_WORK ITEM_: Every line below that holds the string "Scope" must be copied.

Collected data entries
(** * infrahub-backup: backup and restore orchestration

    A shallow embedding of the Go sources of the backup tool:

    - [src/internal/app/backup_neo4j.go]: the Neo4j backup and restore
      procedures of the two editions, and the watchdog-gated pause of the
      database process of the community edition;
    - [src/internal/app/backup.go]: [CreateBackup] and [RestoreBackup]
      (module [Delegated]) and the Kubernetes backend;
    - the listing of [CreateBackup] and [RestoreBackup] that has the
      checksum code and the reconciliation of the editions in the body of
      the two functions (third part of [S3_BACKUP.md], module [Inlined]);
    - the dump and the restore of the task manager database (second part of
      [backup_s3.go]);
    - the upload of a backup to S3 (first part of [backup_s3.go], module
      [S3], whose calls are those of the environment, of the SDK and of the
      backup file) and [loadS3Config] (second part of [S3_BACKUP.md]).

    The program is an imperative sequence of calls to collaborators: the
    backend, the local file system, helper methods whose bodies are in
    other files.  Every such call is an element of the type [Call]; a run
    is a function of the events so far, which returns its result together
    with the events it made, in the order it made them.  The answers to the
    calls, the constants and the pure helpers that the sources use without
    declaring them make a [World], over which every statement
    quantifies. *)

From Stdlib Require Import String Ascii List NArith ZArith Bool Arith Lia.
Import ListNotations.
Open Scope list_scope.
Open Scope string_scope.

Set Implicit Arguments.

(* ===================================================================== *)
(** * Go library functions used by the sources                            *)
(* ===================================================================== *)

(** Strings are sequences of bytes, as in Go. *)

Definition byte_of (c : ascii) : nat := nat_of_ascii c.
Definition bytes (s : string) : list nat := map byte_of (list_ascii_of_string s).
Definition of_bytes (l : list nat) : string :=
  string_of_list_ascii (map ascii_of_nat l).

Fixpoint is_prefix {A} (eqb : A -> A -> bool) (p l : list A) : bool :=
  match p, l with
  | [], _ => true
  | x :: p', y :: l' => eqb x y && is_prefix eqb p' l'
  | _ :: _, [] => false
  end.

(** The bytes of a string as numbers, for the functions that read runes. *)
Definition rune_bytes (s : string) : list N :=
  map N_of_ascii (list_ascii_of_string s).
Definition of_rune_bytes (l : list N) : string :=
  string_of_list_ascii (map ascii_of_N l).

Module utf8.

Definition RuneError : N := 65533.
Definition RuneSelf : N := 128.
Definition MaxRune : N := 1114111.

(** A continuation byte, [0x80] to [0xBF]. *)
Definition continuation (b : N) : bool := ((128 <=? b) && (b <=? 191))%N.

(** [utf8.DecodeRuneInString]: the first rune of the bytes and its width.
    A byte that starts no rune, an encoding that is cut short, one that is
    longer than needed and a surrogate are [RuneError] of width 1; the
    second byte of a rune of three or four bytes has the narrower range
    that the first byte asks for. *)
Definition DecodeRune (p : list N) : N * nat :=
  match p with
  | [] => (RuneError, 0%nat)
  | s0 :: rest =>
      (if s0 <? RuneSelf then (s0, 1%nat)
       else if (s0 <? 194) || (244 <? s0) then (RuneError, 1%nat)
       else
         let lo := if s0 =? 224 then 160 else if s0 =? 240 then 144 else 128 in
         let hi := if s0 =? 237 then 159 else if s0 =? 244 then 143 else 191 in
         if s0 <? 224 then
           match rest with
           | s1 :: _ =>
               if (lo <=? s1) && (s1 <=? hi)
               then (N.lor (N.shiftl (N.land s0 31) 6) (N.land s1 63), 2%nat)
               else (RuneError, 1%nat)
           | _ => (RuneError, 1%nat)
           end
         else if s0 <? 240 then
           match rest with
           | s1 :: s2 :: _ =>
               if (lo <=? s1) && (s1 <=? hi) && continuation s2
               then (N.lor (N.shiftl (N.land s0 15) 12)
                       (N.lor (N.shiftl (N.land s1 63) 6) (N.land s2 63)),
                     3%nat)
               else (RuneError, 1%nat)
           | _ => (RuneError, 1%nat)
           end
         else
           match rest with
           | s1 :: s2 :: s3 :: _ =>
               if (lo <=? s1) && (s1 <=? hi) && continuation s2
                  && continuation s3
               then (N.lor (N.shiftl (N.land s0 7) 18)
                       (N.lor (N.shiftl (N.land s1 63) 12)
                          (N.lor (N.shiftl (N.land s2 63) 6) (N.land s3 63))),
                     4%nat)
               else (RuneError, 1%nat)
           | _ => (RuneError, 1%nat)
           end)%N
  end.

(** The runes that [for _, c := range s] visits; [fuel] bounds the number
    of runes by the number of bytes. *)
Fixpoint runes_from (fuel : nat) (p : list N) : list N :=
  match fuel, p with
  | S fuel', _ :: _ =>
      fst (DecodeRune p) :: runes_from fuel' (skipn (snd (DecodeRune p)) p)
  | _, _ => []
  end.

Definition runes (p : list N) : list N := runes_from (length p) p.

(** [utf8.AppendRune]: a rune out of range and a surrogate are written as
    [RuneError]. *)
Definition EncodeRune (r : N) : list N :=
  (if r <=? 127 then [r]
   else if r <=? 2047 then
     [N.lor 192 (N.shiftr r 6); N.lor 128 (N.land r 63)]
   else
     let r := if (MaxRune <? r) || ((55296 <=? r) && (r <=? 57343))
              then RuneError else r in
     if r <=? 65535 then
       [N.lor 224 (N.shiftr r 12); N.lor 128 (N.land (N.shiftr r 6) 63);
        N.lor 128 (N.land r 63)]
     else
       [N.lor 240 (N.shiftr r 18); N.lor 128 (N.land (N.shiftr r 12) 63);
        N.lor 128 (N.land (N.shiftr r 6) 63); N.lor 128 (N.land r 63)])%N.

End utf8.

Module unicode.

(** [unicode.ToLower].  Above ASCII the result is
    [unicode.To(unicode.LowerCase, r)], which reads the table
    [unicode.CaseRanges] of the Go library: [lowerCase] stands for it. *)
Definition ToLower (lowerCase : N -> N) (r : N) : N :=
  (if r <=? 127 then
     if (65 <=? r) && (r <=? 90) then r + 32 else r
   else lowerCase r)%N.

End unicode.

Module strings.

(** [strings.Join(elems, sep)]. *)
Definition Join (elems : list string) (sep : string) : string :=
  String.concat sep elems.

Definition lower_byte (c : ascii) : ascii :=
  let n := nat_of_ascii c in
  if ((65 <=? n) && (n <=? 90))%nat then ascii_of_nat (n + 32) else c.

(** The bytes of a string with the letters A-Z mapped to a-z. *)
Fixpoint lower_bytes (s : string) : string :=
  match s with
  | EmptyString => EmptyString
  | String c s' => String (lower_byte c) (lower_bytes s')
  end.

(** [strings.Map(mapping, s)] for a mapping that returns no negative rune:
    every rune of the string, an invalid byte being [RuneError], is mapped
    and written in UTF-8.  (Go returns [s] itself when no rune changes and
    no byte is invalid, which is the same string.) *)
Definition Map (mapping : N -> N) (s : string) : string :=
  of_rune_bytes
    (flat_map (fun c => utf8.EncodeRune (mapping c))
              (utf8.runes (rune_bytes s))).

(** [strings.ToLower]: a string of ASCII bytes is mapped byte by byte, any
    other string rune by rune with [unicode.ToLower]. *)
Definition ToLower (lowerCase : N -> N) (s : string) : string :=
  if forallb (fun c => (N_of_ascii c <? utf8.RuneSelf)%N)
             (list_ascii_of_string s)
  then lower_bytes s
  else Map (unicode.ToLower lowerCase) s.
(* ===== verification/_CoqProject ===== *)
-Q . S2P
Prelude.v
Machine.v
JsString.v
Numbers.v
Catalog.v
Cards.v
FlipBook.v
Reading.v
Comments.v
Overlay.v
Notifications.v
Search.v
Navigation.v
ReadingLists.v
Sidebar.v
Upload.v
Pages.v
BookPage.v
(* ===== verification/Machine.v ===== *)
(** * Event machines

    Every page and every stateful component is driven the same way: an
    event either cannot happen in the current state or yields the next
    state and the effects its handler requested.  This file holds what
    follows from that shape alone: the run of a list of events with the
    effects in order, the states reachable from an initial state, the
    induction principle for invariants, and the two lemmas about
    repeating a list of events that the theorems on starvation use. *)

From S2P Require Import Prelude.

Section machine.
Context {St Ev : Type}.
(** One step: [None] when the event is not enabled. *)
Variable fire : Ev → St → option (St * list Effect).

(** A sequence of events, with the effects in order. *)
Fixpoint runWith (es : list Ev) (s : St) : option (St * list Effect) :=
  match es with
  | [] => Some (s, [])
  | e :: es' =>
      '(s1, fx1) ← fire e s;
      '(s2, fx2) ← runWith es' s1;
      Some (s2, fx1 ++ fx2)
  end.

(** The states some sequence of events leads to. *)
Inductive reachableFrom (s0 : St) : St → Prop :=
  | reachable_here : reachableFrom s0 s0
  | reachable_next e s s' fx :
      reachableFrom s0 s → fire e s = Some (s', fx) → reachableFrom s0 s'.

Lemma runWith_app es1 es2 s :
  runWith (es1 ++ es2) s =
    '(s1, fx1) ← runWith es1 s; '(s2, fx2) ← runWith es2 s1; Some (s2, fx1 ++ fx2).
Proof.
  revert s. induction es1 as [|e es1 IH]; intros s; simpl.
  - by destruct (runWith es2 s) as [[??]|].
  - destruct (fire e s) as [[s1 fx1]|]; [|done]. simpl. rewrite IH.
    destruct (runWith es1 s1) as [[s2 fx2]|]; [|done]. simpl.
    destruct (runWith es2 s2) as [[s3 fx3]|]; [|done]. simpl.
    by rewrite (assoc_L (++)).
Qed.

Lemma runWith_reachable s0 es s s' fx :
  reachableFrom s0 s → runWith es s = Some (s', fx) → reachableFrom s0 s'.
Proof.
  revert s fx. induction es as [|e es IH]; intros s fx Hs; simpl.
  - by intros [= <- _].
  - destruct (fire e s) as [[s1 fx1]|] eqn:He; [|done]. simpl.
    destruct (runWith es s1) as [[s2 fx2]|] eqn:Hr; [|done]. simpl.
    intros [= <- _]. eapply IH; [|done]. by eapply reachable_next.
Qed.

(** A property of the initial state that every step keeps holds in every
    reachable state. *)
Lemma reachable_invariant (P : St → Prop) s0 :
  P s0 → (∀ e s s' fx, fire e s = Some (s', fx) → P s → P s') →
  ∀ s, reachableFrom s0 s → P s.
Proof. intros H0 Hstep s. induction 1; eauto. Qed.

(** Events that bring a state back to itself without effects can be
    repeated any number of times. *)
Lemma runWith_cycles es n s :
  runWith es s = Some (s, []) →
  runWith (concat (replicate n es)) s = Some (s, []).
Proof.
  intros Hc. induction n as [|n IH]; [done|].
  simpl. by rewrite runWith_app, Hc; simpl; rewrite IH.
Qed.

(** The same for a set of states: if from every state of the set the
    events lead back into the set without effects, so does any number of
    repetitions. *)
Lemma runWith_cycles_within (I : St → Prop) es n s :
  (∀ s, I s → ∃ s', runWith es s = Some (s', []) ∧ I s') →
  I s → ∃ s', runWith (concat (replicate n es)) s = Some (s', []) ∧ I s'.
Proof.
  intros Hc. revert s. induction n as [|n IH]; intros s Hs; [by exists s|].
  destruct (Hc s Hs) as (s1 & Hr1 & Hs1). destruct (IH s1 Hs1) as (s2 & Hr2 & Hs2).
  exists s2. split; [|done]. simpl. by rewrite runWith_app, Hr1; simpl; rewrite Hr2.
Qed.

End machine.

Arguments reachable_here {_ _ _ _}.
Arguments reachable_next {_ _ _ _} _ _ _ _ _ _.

_ANSWER BOX_:
Open Scope list_scope.
Open Scope string_scope.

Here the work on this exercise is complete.